So yes, that's the web using subset of total population, totally fine for this
question.

That aspect is more of an issue if you want to use Google Surveys to determine
whether to start a new supermarket on Main Street. I hope the Google Survey
people propose some other service for such inquiries.

------
AndrewDucker
I wouldn't sign up for a site using FB/Twitter unless there was a solid
technical reason to (i.e. Buffer and Twitter, because it's a Twitter-posting
app).

And that's because I see no reason to associate my Facebook (family/friend-
facing, lots of personal stuff on there) with any company. I like to keep a
strict firewall in there.

------
mistercow
>Google has a whitepaper explaining how this tool works and why it’s as good
if not better than doing telephone surveys. I’m going to trust that Google’s
stats wizards know their stuff

But... they have a clear bias in favor of telling you that it's better than
telephone surveys. Clearly you should not trust a claim like that without
looking at an independent analysis.

------
andrewparker
Yes, this survey design is questionable by most standards.
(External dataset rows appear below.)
(* ===== verification/ResultCopy.v ===== *)
(** * ResultCopy: copying cells of a result table

    Models [ResultSetTable/copyValues.ts] (the snapshot of a selection, the
    fields a copy needs, completing large values, the operations for generated
    SQL, the grid of texts) and [onContextmenuCell/markdownTable.ts].

    The rows of the table are objects that the table, the selection and the
    snapshot share: a record lives in a store, a list of records, and a cell
    refers to it by its number.  What the engine answers for the n-th large value
    is a function of n. *)

From S2P Require Import Prelude JsNumber StableSort TextDecoding LargeCellValue.
Local Open Scope nat_scope.

(** ** Data *)

(** A value of type [unknown]: a string, or anything else with the text [String]
    gives it. *)
Inductive CopyValue := Undefined | Null | TextValue (text : jstr) | OtherValue (text : jstr).

#[export] Instance CopyValue_eq_dec : EqDecision CopyValue.
Proof. solve_decision. Defined.

Record ResultCopyRecord := mkRecord {
  fieldValues : dict CopyValue;
  rowNumber : option jstr;
  cellMeta : option (list IResultCell);
}.

Abbreviation Store := (list ResultCopyRecord).

Record ResultCopyCell := mkCopyCell {
  row : nat;
  col : nat;
  field : option jstr;
  value : CopyValue;
  dataValue : CopyValue;
  originData : option nat;
}.

Abbreviation ResultCopySelection := (list (list ResultCopyCell)).

Inductive ResultCopyFormat :=
  | CopyCells | CopyCreate | CopyUpdate | CopyWhere | CopyInValues | CopyTsv | CopyHeaders | CopyTsvWithHeaders
  | CopyMarkdown.

#[export] Instance ResultCopyFormat_eq_dec : EqDecision ResultCopyFormat.
Proof. solve_decision. Defined.

(** [String(field)]; an absent field is ["undefined"]. *)
Definition fieldText (f : option jstr) : jstr := default (js "undefined") f.

(** [record[f]]. *)
Definition fieldOf (record : ResultCopyRecord) (f : jstr) : CopyValue := default Undefined (dget f (fieldValues record)).

(** [Number(f)] as an index; [None] when it is none. *)
Definition fieldIndex (f : jstr) : option nat :=
  match js_Number f with Some n => if (0 <=? n)%Z then Some (Z.to_nat n) else None | None => None end.

(** [record.__CHAT2DB_CELL_META__?.[Number(f)]]. *)
Definition metaOf (record : ResultCopyRecord) (f : jstr) : option IResultCell :=
  metas ← cellMeta record; i ← fieldIndex f; metas !! i.

(** ** The snapshot *)

(** [xs.map(f)] with a function that changes a state. *)
Fixpoint mapState {S A B} (f : A → S → B * S) (xs : list A) (s : S) : list B * S :=
  match xs with
  | [] => ([], s)
  | x :: xs' => let (y, s) := f x s in let (ys, s) := mapState f xs' s in (y :: ys, s)
  end.

Definition withOrigin (n : nat) (cell : ResultCopyCell) : ResultCopyCell :=
  mkCopyCell (row cell) (col cell) (field cell) (value cell) (dataValue cell) (Some n).

(** The store and the map [records]. *)
Abbreviation SnapshotState := (Store * gmap nat nat)%type.

Definition snapshotCell (cell : ResultCopyCell) (s : SnapshotState) : ResultCopyCell * SnapshotState :=
  match originData cell with
  | None => (cell, s)
  | Some original =>
      match s.2 !! original with
      | Some n => (withOrigin n cell, s)
      | None =>
          match s.1 !! original with
          | Some record =>
              (withOrigin (length s.1) cell, (s.1 ++ [record], <[original := length s.1]> s.2))
          | None => (cell, s)
          end
      end
  end.

Definition snapshotResultCopySelection (selection : ResultCopySelection) (store : Store)
    : ResultCopySelection * SnapshotState :=
  mapState (mapState snapshotCell) selection (store, ∅).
But, it's not a survey design disaster and is likely a "directionally correct"
reflection of internet users' actual behavior.
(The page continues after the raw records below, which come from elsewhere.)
(** [rows[i % rows.length][j % row.length]]; a grid has no empty row. *)
Definition sourceValue (rows : list (list PasteCellValue)) (i j : nat) : PasteCellValue :=
  match rows !! (i mod length rows) with
  | Some r => default None (r !! (j mod length r))
  | None => None
  end.

Definition applyPasteData (table : PasteTable) (selection : PasteSelection) (text : jstr) (options : PasteOptions)
    : list PasteWrite :=
  match text, selection with
  | [], _ | _, [] => []
  | _, first :: _ =>
      let selectionSize := getPasteSelectionSize selection in
      match parsePasteData text selectionSize (internalClipboardGrid options) with
      | PasteCell v =>
          match head first with
          | Some cell => pasteAt table options (normalizePasteTargetCell cell) v
          | None => []
          end
      | PasteGrid rows =>
          if selectionSize =? 1 then
            match head first with
            | Some cell =>
                let anchor := normalizePasteTargetCell cell in
                forEachCell (λ i j v, pasteAt table options (anchor.1 + i, anchor.2 + j) v) rows
            | None => []
            end
          else
            forEachCell (λ i j cell, pasteAt table options (normalizePasteTargetCell cell) (sourceValue rows i j)) selection
      end
  end.

(** ** The cells of the table *)

(** The values of the table as a function of row and column. *)
Abbreviation Contents := (PasteCellInfo → PasteCellValue).

Definition changeCellValue (w : PasteWrite) (contents : Contents) : Contents :=
  λ p, if decide (p = w.1) then w.2 else contents p.

Definition afterWrites (writes : list PasteWrite) (contents : Contents) : Contents :=
  fold_left (λ contents w, changeCellValue w contents) writes contents.

Lemma afterWrites_snoc writes w contents : afterWrites (writes ++ [w]) contents = changeCellValue w (afterWrites writes contents).
Proof. unfold afterWrites. by rewrite fold_left_app. Qed.

Lemma afterWrites_other writes contents p : (∀ v, (p, v) ∉ writes) → afterWrites writes contents p = contents p.
Proof.
  induction writes as [|[q w] writes IH] using rev_ind; intros Hp; [done|]. rewrite afterWrites_snoc.
  unfold changeCellValue. cbn [fst snd]. case_decide as E.
  - subst. exfalso. apply (Hp w), elem_of_app. right. by apply list_elem_of_singleton.
  - apply IH. intros v Hv. apply (Hp v), elem_of_app. by left.
Qed.

(** A cell gets the value written to it, if all writes to it agree. *)
Lemma afterWrites_written writes contents p v :
  (p, v) ∈ writes → (∀ v', (p, v') ∈ writes → v' = v) → afterWrites writes contents p = v.
Proof.
  induction writes as [|[q w] writes IH] using rev_ind; intros Hin Hall; [by apply not_elem_of_nil in Hin|].
  rewrite afterWrites_snoc. unfold changeCellValue. cbn [fst snd]. case_decide as E.
  - subst. apply Hall, elem_of_app. right. by apply list_elem_of_singleton.
  - apply elem_of_app in Hin as [Hin|Hin%list_elem_of_singleton]; [|congruence].
    apply IH; [done|]. intros v' Hv'. apply Hall, elem_of_app. by left.
Qed.

Lemma elem_of_concat_imap {A B} (f : nat → A → list B) xs y :
  y ∈ concat (imap f xs) ↔ ∃ i x, xs !! i = Some x ∧ y ∈ f i x.
Proof.
  rewrite list_elem_of_In, in_concat. setoid_rewrite <-list_elem_of_In. split.
  - intros (ys&Hys&Hy). apply elem_of_lookup_imap in Hys as (i&x&->&Hx). by exists i, x.
  - intros (i&x&Hx&Hy). exists (f i x). split; [|done]. apply elem_of_lookup_imap. by exists i, x.
Qed.

Lemma elem_of_forEachCell {A B} (f : nat → nat → A → list B) xss y :
  y ∈ forEachCell f xss ↔ ∃ i j xs x, xss !! i = Some xs ∧ xs !! j = Some x ∧ y ∈ f i j x.
Proof.
  unfold forEachCell. rewrite elem_of_concat_imap. split.
  - intros (i&xs&Hxs&(j&x&Hx&Hy)%elem_of_concat_imap). by exists i, j, xs, x.
  - intros (i&j&xs&x&Hxs&Hx&Hy). exists i, xs. split; [done|]. apply elem_of_concat_imap. by exists j, x.
Qed.

(** A cell that a paste may change. *)
Definition writable (table : PasteTable) (options : PasteOptions) (p : PasteCellInfo) : bool :=
  isInsideTable table p.1 p.2 && negb (isReadOnlyPasteTarget table options p.1 p.2).

Definition pastedValue (table : PasteTable) (options : PasteOptions) (p : PasteCellInfo) (v : PasteCellValue) :=
  normalizeCreateRowPasteCell table options p.1 p.2 v.

Lemma elem_of_pasteAt table options p v q w :
  (q, w) ∈ pasteAt table options p v ↔ q = p ∧ writable table options p = true ∧ w = pastedValue table options p v.
Proof.
  destruct p as [r c]. unfold pasteAt, writable, pastedValue. cbn [fst snd].
  destruct (isInsideTable table r c), (isReadOnlyPasteTarget table options r c); cbn [negb andb orb];
    rewrite ?elem_of_nil, ?list_elem_of_singleton; naive_solver.
Qed.

(** ** Pasting at one cell *)

(** The cell of the grid that lands on [p]. *)
Definition gridAt {A} (grid : list (list A)) (anchor p : PasteCellInfo) : option A :=
  if decide (anchor.1 ≤ p.1 ∧ anchor.2 ≤ p.2) then grid !! (p.1 - anchor.1) ≫= (.!! (p.2 - anchor.2)) else None.

Lemma gridAt_Some {A} (grid : list (list A)) anchor p x :
  gridAt grid anchor p = Some x ↔
  ∃ i j xs, grid !! i = Some xs ∧ xs !! j = Some x ∧ p = (anchor.1 + i, anchor.2 + j).
Proof.
  destruct p as [r c]. unfold gridAt. cbn [fst snd]. split.
  - case_decide as Hle; [|done]. intros (xs&Hxs&Hx)%bind_Some. exists (r - anchor.1), (c - anchor.2), xs.
    split_and!; [done|done|]. f_equal; lia.
  - intros (i&j&xs&Hxs&Hx&Hp). injection Hp as -> ->. rewrite decide_True by lia.
    replace (anchor.1 + i - anchor.1) with i by lia. replace (anchor.2 + j - anchor.2) with j by lia.
    by rewrite Hxs.
Qed.

Lemma paste_at_anchor table options contents grid anchor p :
  afterWrites (forEachCell (λ i j v, pasteAt table options (anchor.1 + i, anchor.2 + j) v) grid) contents p =
  match gridAt grid anchor p with
  | Some v => if writable table options p then pastedValue table options p v else contents p
  | None => contents p
  end.
Proof.
  assert (∀ w, (p, w) ∈ forEachCell (λ i j v, pasteAt table options (anchor.1 + i, anchor.2 + j) v) grid ↔
    ∃ v, gridAt grid anchor p = Some v ∧ writable table options p = true ∧ w = pastedValue table options p v) as Hin.
  { intros w. rewrite elem_of_forEachCell. setoid_rewrite elem_of_pasteAt. setoid_rewrite gridAt_Some. split.
    - intros (i&j&xs&x&?&?&->&?&?). exists x. split_and!; [|done|done]. by exists i, j, xs.
    - intros (v&(i&j&xs&?&?&->)&?&?). by exists i, j, xs, v. }
  destruct (gridAt grid anchor p) as [v|]; [destruct (writable table options p) eqn:Hw|].
  - apply afterWrites_written; [apply Hin; by exists v|]. intros w (v'&[= <-]&_&->)%Hin. done.
  - apply afterWrites_other. intros w (?&_&?&_)%Hin. done.
  - apply afterWrites_other. intros w (?&?&_)%Hin. done.
Qed.

(** ** The grid of a selection *)

Lemma fold_min_le (f : ResultCopyCell → nat) cells m :
  fold_left (λ m c, Nat.min m (f c)) cells m ≤ m ∧ ∀ c, c ∈ cells → fold_left (λ m c, Nat.min m (f c)) cells m ≤ f c.
Proof.
  revert m. induction cells as [|c cells IH]; intros m; cbn [fold_left].
  - split; [done|]. by intros c Hc%elem_of_nil.
  - destruct (IH (Nat.min m (f c))) as [H1 H2]. split; [lia|]. intros c' [->|Hc]%elem_of_cons; [lia|by apply H2].
Qed.

Lemma minOf_le (f : ResultCopyCell → nat) cells c : c ∈ cells → minOf f cells ≤ f c.
Proof.
  destruct cells as [|c0 cells]; [by intros ?%elem_of_nil|]. unfold minOf.
  destruct (fold_min_le f cells (f c0)) as [H1 H2]. intros [->|Hc]%elem_of_cons; [done|by apply H2].
Qed.

Lemma maxOf_ge (f : ResultCopyCell → nat) cells c : c ∈ cells → f c ≤ maxOf f cells.
Proof.
  unfold maxOf. assert (∀ m, m ≤ fold_left (λ m c, Nat.max m (f c)) cells m ∧
    ∀ c, c ∈ cells → f c ≤ fold_left (λ m c, Nat.max m (f c)) cells m) as H; [|by apply H].
  induction cells as [|c' cells IH]; intros m; cbn [fold_left].
  - split; [done|]. by intros c' Hc%elem_of_nil.
  - destruct (IH (Nat.max m (f c'))) as [H1 H2]. split; [lia|]. intros c1 [->|Hc]%elem_of_cons; [lia|by apply H2].
Qed.

(** The text of the last cell at a position. *)
Definition textAt (cells : list ResultCopyCell) (r c : nat) : jstr :=
  match cellAt cells r c with Some cell => copyText (value cell) | None => [] end.

Lemma textAt_snoc cells cell r c :
  textAt (cells ++ [cell]) r c =
  if decide (row cell = r ∧ col cell = c) then copyText (value cell) else textAt cells r c.
Proof.
  unfold textAt, cellAt. rewrite reverse_snoc. unfold js_find. cbn [List.find].
  destruct (Nat.eqb_spec (row cell) r), (Nat.eqb_spec (col cell) c); cbn [andb]; case_decide; naive_solver.
Qed.

Lemma setGrid_lookup i j text rows i' j' xs :
  rows !! i' = Some xs →
  ∃ xs', setGrid i j text rows !! i' = Some xs' ∧ length xs' = length xs ∧
    xs' !! j' = if decide (i = i' ∧ j = j' ∧ j' < length xs) then Some text else xs !! j'.
Proof.
  intros Hxs. unfold setGrid. destruct (decide (i = i')) as [<-|Hne].
  - rewrite list_lookup_alter_eq, Hxs. cbn [fmap option_fmap option_map]. eexists. split_and!; [done|by rewrite length_insert|].
    rewrite list_lookup_insert. case_decide as E1; case_decide as E2; naive_solver.
  - rewrite list_lookup_alter_ne by done. exists xs. rewrite decide_False by naive_solver. done.
Qed.

Lemma grid_fold (r0 c0 h w : nat) cells :
  (∀ cell, cell ∈ cells → r0 ≤ row cell ∧ c0 ≤ col cell) →
  let rows := fold_left (λ rows cell, setGrid (row cell - r0) (col cell - c0) (copyText (value cell)) rows) cells
                (replicate h (replicate w [])) in
  length rows = h ∧ ∀ i, i < h → ∃ xs, rows !! i = Some xs ∧ length xs = w ∧
    ∀ j, j < w → xs !! j = Some (textAt cells (r0 + i) (c0 + j)).
Proof.
  induction cells as [|cell cells IH] using rev_ind; intros Hge.
  - split; [apply length_replicate|]. intros i Hi. exists (replicate w []).
    split_and!; [by apply lookup_replicate_2|apply length_replicate|]. intros j Hj. by apply lookup_replicate_2.
  - destruct IH as [Hlen Hrows]; [intros c Hc; apply Hge, elem_of_app; by left|].
    cbn zeta. rewrite fold_left_app. cbn [fold_left]. split; [unfold setGrid; by rewrite length_alter|].
    intros i Hi. destruct (Hrows i Hi) as (xs&Hxs&Hw&Hcols).
    destruct (Hge cell) as [Hr Hc]; [apply elem_of_app; right; by apply list_elem_of_singleton|].
    destruct (setGrid_lookup (row cell - r0) (col cell - c0) (copyText (value cell)) _ i 0 xs Hxs) as (xs'&Hxs'&Hlen'&_).
    exists xs'. split_and!; [done|congruence|]. intros j Hj.
    destruct (setGrid_lookup (row cell - r0) (col cell - c0) (copyText (value cell)) _ i j xs Hxs) as (xs2&Hxs2&_&Hj2).
    rewrite Hxs' in Hxs2. injection Hxs2 as <-. rewrite Hj2, textAt_snoc, Hcols by done.
    case_decide as E1; case_decide as E2; [done| |..|done]; exfalso.
    + apply E2. lia.
    + apply E1. lia.
Qed.

(** The grid has the bounding box of the selection, with every cell's text at its
    place and nothing elsewhere. *)
Lemma selection_grid selection r c :
  concat selection ≠ [] →
  let cells := concat selection in
  gridAt (resultCopySelectionToRows selection) (minOf row cells, minOf col cells) (r, c) =
  if decide (minOf row cells ≤ r ≤ maxOf row cells ∧ minOf col cells ≤ c ≤ maxOf col cells)
  then Some (textAt cells r c) else None.
Proof.
  intros Hne cells. unfold resultCopySelectionToRows. fold cells. destruct cells as [|cell0 rest] eqn:Ecells; [done|].
  rewrite <-Ecells. assert (cell0 ∈ cells) as Hin0 by (rewrite Ecells; apply elem_of_cons; by left).
  destruct (grid_fold (minOf row cells) (minOf col cells) (maxOf row cells - minOf row cells + 1)
    (maxOf col cells - minOf col cells + 1) cells) as [Hlen Hrows].
  { intros cell Hcell. split; by apply minOf_le. }
  pose proof (minOf_le row _ _ Hin0). pose proof (maxOf_ge row _ _ Hin0).
  pose proof (minOf_le col _ _ Hin0). pose proof (maxOf_ge col _ _ Hin0).
  set (rows := fold_left _ cells _) in *. unfold gridAt. cbn [fst snd].
  case_decide as Hge; [|rewrite decide_False by lia; done].
  destruct (decide (r ≤ maxOf row cells)) as [Hr|Hr].
  - destruct (Hrows (r - minOf row cells)) as (xs&->&Hw&Hcols); [lia|]. cbn [mbind option_bind].
    case_decide as Hin.
    + rewrite Hcols by lia. do 2 f_equal; lia.
    + apply lookup_ge_None. lia.
  - rewrite decide_False by lia. rewrite (lookup_ge_None_2 rows); [done|lia].
Qed.

(** ** Copying and pasting *)

Definition valueOf (v : CopyValue) : PasteCellValue :=
  match v with Undefined | Null => None | TextValue text | OtherValue text => Some text end.

(** Blank texts are pasted as [null], and [''] stands for the empty text. *)
Definition survives (v : CopyValue) : Prop :=
  match v with
  | Undefined | Null | TextValue [] => True
  | TextValue text | OtherValue text => trim text ≠ [] ∧ text ≠ js "''"
  end.

Lemma pasted_text v : survives v → normalizePastedCellValue (copyText v) = valueOf v.
Proof.
  unfold normalizePastedCellValue. destruct v as [| |[|x text]|text]; cbn [survives copyText valueOf]; [by vm_compute..| |];
    intros [Htrim Hquotes]; by rewrite !decide_False by done.
Qed.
Are exactly 34.5% of the US Internet Population not using fb/twitter? Of
course not, but I suspect that number is pretty close.

If you're building a social networking app, this is an opportunity.

------
Zak
Missing option: no, because I hate it.

That's essentially my answer. I have accounts with both Facebook and Twitter.
I understand how the authentication works, and I'm not afraid such requests
are scams (note: that's mostly a subset of not understanding how it works). I
don't want my online identity tied to a third party account whose operator has
few obligations to me.

------
shmerl
The result looks reassuring, that there are still people who care about their
privacy. (I'm not using Facebook and Twitter both).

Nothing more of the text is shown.